Using the listing below, print exactly everything from the line with "Proof. revert x." down to the line with "constructor; [|apply IH, Z.mod_pos_bound;", both included, and nothing more.
_____
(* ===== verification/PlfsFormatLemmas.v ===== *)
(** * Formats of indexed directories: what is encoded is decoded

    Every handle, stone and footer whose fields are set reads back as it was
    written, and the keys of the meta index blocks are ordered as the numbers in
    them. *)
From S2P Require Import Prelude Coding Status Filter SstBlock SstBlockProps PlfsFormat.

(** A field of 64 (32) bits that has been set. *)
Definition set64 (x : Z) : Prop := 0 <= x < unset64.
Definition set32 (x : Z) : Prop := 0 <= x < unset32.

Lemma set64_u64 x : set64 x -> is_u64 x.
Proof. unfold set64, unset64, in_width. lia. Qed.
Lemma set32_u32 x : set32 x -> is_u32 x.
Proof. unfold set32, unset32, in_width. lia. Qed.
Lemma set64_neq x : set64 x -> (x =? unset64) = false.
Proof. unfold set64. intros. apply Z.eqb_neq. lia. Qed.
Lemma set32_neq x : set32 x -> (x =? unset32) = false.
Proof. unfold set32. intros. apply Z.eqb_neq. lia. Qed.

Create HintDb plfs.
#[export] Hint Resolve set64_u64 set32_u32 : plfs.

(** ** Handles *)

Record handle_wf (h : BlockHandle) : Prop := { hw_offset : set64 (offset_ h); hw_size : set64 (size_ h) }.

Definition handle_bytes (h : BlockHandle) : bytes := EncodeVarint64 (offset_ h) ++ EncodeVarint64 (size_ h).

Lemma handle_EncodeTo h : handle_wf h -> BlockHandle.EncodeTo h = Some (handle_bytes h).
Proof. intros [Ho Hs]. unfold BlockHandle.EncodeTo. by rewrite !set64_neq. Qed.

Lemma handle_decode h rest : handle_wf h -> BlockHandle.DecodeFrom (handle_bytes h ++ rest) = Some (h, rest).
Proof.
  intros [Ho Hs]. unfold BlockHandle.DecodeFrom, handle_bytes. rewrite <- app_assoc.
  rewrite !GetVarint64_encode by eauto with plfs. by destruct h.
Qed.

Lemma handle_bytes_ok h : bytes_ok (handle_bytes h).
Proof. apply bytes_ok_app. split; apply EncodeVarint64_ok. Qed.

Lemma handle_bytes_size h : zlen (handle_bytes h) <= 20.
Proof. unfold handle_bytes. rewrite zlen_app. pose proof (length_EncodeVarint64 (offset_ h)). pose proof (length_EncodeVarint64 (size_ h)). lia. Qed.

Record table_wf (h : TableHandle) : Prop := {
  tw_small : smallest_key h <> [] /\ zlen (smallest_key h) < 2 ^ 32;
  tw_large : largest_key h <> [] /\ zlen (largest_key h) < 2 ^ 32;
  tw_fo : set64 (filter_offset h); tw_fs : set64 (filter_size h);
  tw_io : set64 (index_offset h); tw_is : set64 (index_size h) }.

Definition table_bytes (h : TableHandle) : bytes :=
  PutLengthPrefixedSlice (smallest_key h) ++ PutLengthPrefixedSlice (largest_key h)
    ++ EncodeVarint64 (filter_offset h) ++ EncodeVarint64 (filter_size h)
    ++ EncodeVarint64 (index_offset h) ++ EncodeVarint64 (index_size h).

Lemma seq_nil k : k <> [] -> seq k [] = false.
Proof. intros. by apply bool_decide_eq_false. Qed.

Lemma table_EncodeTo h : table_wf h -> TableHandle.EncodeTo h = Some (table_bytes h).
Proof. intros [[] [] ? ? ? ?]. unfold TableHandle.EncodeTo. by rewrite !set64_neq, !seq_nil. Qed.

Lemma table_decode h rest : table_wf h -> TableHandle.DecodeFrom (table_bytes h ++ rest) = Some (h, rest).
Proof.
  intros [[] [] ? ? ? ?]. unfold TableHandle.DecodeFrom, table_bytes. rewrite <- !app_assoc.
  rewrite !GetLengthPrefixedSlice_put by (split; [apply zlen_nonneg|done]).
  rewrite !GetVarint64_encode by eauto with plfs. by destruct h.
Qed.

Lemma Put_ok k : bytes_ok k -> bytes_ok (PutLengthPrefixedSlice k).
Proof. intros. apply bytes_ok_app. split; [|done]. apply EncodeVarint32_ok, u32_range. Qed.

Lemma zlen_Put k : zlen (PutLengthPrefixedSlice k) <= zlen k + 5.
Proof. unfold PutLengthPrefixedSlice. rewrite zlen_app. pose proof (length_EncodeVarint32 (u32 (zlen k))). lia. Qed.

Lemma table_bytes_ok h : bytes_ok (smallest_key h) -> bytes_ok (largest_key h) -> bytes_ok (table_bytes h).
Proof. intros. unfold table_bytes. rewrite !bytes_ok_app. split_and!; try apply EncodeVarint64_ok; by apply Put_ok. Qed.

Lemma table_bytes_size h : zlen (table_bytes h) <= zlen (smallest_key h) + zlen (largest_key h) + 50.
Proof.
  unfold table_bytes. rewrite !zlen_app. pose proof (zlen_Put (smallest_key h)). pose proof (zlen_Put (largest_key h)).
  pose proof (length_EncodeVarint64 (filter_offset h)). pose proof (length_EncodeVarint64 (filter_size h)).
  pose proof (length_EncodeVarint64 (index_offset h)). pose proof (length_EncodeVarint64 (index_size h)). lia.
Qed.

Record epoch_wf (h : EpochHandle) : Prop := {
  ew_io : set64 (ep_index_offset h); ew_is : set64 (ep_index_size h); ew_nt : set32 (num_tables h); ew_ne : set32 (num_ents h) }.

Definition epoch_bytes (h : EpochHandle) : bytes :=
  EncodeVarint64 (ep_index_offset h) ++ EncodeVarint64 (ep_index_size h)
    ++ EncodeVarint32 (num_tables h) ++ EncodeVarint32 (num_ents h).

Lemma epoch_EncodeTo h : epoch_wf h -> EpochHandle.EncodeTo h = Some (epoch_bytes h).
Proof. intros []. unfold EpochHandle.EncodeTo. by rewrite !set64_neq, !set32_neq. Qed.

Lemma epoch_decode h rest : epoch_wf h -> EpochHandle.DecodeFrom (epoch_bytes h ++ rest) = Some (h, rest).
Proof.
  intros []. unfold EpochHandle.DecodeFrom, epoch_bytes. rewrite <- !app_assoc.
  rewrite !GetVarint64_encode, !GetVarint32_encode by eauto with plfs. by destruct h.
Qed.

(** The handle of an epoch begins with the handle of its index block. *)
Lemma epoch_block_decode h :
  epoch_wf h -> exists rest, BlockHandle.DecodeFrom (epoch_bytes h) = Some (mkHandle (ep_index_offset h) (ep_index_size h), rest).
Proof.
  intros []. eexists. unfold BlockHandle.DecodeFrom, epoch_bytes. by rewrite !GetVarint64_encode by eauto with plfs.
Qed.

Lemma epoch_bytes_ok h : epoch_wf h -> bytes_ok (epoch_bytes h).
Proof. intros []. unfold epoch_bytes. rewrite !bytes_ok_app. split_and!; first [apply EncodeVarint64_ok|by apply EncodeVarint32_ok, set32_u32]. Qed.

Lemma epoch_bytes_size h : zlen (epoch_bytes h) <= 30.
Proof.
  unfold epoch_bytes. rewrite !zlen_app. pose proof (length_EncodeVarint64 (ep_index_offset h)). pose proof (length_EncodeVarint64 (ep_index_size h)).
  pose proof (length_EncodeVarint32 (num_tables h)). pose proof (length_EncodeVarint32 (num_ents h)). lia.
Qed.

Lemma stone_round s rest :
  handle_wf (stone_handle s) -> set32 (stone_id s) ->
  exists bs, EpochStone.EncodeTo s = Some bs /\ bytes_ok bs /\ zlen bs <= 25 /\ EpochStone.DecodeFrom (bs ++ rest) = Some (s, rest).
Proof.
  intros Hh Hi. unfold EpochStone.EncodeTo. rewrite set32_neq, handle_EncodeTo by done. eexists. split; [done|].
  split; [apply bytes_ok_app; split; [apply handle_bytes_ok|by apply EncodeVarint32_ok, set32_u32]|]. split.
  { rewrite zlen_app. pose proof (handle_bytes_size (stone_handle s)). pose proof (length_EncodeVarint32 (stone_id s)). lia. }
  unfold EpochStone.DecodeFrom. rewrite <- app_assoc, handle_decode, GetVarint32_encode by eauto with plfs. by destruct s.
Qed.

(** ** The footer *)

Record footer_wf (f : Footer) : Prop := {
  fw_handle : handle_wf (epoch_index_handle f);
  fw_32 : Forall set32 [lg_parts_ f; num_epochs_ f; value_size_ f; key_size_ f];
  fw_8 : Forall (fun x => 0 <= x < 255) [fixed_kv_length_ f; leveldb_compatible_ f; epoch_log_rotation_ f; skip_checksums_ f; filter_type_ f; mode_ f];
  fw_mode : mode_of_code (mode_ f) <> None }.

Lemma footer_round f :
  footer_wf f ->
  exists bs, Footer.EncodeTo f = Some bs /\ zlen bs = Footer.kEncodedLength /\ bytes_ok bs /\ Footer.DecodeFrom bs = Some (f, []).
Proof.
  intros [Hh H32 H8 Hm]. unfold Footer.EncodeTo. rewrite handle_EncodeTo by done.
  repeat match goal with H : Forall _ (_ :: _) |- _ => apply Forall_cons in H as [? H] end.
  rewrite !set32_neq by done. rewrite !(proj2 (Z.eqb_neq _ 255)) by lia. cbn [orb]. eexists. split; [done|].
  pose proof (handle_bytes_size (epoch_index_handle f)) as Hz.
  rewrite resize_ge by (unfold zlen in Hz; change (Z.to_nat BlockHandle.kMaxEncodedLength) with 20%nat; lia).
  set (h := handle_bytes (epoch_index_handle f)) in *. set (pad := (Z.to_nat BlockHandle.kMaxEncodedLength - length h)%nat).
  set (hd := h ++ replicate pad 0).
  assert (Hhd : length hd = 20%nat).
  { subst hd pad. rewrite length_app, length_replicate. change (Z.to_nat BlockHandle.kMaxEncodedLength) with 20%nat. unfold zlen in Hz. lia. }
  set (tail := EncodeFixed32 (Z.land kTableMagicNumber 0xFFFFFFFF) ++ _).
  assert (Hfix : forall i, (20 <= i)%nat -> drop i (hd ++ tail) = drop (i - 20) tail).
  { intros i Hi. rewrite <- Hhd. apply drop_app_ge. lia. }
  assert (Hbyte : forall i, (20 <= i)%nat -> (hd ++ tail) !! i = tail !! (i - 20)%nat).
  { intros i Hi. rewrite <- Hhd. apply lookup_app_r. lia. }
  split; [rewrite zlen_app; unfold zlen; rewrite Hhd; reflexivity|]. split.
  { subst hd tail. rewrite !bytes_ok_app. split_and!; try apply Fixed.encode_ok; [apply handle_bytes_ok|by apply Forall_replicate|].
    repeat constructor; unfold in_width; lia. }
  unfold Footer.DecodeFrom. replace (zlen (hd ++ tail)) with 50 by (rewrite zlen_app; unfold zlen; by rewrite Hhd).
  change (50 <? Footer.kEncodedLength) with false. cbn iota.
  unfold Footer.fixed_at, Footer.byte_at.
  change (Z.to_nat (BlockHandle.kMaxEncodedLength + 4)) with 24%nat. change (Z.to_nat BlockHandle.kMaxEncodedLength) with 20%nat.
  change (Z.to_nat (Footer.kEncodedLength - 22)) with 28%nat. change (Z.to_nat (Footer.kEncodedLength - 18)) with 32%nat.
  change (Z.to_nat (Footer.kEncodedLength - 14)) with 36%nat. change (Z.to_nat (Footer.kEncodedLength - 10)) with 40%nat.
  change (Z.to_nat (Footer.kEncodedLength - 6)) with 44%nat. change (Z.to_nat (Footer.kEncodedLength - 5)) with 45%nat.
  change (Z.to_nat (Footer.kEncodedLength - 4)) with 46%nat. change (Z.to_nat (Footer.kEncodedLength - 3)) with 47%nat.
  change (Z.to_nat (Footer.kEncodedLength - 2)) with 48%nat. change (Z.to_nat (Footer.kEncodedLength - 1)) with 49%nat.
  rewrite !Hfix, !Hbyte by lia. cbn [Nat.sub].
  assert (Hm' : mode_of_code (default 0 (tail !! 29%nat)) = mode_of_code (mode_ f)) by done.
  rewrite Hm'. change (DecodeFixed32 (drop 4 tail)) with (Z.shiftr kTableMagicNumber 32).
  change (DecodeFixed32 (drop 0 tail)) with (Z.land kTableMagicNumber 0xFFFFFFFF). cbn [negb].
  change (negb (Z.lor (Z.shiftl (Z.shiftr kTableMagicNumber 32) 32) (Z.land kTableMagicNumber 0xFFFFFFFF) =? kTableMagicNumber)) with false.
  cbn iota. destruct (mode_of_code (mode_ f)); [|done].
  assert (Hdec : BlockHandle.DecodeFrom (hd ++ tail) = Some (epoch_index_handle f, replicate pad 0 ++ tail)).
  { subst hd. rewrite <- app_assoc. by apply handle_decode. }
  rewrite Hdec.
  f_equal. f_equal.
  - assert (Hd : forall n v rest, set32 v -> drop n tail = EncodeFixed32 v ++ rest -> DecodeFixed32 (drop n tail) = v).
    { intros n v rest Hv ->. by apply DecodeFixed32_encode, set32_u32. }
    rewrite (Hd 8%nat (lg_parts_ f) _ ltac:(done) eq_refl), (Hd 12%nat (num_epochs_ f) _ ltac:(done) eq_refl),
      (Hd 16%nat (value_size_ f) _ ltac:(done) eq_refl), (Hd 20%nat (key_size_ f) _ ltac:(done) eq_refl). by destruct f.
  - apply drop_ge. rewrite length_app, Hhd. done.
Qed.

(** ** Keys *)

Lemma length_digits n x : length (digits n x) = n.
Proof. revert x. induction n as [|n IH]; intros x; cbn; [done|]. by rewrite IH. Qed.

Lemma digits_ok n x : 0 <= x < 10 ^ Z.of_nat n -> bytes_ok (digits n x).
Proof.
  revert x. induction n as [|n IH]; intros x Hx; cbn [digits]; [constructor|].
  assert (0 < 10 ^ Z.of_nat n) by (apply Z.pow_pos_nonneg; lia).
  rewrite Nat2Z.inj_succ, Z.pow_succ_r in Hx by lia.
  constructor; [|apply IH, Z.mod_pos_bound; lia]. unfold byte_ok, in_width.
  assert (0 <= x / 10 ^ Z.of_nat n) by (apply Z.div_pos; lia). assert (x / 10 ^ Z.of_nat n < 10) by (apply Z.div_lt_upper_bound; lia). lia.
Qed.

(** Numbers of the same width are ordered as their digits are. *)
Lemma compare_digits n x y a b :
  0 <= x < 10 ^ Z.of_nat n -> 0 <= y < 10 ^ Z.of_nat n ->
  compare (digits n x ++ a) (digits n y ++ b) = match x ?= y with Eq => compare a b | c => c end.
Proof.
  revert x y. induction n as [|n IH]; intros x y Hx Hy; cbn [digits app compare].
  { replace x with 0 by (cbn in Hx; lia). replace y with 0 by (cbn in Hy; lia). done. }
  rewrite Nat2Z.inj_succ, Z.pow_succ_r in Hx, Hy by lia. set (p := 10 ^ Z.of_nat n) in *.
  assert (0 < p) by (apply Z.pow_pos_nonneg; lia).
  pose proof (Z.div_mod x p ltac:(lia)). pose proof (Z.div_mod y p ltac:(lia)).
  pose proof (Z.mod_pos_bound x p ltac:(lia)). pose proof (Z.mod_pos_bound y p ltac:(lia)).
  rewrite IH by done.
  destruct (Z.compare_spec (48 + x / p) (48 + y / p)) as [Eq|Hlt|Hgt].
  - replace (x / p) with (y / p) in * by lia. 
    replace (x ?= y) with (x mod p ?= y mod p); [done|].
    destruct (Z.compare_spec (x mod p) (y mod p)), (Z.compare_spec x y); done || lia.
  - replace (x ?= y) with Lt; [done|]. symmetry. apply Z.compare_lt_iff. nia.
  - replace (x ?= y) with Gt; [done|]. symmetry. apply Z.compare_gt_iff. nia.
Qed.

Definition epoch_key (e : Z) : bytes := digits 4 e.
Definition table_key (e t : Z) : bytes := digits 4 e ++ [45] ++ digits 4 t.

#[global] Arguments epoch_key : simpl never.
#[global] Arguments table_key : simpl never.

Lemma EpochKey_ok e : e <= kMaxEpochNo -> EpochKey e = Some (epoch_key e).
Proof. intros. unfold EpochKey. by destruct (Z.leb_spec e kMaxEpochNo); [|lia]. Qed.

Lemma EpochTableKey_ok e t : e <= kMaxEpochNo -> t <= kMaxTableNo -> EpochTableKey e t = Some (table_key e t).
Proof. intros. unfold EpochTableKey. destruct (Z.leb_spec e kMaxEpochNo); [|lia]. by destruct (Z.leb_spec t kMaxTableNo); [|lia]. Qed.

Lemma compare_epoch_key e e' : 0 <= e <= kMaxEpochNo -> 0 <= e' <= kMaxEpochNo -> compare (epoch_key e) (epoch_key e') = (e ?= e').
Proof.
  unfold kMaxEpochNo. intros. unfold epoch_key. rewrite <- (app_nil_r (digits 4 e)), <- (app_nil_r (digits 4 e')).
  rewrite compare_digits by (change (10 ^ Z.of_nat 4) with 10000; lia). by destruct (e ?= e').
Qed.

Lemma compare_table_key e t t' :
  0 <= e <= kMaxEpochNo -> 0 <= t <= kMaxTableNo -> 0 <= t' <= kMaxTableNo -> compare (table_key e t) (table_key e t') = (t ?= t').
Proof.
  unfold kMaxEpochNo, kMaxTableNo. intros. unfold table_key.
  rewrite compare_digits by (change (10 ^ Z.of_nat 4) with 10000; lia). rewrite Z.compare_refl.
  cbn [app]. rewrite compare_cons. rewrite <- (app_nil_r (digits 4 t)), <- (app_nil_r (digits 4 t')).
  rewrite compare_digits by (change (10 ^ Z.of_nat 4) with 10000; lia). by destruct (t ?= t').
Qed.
_____
### Solution
Proof. revert x. induction n as [|n IH]; intros x; cbn; [done|]. by rewrite IH. Qed.

Lemma digits_ok n x : 0 <= x < 10 ^ Z.of_nat n -> bytes_ok (digits n x).
Proof.
  revert x. induction n as [|n IH]; intros x Hx; cbn [digits]; [constructor|].
  assert (0 < 10 ^ Z.of_nat n) by (apply Z.pow_pos_nonneg; lia).
  rewrite Nat2Z.inj_succ, Z.pow_succ_r in Hx by lia.
  constructor; [|apply IH, Z.mod_pos_bound; lia]. unfold byte_ok, in_width.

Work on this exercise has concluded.